Start of Block

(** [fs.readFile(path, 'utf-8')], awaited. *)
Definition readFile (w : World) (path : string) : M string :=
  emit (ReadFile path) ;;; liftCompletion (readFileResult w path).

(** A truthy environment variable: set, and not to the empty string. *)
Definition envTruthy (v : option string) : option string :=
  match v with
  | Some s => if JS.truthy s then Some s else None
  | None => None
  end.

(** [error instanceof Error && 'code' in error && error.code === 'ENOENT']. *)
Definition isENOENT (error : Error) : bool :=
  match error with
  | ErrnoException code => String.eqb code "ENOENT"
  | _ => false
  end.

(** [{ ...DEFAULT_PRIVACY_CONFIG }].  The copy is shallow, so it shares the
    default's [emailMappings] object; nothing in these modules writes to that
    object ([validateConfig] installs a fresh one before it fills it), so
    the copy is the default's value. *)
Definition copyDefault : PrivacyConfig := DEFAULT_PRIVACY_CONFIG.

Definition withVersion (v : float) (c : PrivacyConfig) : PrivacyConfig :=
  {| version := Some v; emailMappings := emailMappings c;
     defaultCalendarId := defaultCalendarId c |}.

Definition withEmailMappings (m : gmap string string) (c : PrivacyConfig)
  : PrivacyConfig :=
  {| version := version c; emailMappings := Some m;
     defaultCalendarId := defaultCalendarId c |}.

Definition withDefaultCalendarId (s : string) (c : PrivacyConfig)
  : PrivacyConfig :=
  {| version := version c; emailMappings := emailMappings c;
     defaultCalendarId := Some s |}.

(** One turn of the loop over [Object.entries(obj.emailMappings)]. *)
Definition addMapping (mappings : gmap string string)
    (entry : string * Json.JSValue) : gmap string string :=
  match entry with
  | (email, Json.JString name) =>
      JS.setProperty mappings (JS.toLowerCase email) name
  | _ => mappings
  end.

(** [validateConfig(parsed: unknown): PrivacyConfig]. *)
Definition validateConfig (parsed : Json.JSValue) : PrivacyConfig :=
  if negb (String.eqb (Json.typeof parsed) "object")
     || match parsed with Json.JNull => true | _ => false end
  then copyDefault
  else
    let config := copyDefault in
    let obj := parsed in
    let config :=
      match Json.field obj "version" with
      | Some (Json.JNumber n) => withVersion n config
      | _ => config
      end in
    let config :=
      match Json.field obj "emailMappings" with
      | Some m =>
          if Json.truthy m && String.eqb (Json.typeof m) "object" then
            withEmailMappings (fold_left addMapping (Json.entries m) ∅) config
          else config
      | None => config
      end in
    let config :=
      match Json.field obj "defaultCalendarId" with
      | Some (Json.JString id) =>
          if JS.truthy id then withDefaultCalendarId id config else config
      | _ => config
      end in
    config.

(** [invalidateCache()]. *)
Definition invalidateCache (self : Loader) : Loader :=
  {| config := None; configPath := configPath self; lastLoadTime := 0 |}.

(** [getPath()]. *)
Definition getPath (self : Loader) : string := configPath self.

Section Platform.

End of Block
Start of Block

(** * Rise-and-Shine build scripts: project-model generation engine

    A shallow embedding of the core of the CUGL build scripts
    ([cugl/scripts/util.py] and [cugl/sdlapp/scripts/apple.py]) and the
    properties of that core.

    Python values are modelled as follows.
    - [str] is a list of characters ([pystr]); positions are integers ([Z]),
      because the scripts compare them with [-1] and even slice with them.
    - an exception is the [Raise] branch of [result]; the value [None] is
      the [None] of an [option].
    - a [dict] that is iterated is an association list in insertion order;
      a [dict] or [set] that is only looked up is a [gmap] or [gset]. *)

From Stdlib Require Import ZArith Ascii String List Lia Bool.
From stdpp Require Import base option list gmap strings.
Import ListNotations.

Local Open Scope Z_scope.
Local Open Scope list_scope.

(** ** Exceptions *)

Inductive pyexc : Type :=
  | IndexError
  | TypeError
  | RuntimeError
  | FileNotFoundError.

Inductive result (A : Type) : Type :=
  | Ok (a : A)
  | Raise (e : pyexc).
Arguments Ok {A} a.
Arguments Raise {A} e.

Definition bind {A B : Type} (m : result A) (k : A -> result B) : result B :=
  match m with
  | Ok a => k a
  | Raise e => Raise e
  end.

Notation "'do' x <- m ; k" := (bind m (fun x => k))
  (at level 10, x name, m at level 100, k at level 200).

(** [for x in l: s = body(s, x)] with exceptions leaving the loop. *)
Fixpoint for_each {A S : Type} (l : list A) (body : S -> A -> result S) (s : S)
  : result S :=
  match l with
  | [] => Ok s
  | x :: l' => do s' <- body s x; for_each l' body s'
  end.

End of Block

• **What the task asks**: Could you copy every line from the records that mentions the word "Json"?

• **Exercise answer**:
    (entry : string * Json.JSValue) : gmap string string :=
  | (email, Json.JString name) =>
Definition validateConfig (parsed : Json.JSValue) : PrivacyConfig :=
  if negb (String.eqb (Json.typeof parsed) "object")
     || match parsed with Json.JNull => true | _ => false end
      match Json.field obj "version" with
      | Some (Json.JNumber n) => withVersion n config
      match Json.field obj "emailMappings" with
          if Json.truthy m && String.eqb (Json.typeof m) "object" then
            withEmailMappings (fold_left addMapping (Json.entries m) ∅) config
      match Json.field obj "defaultCalendarId" with
      | Some (Json.JString id) =>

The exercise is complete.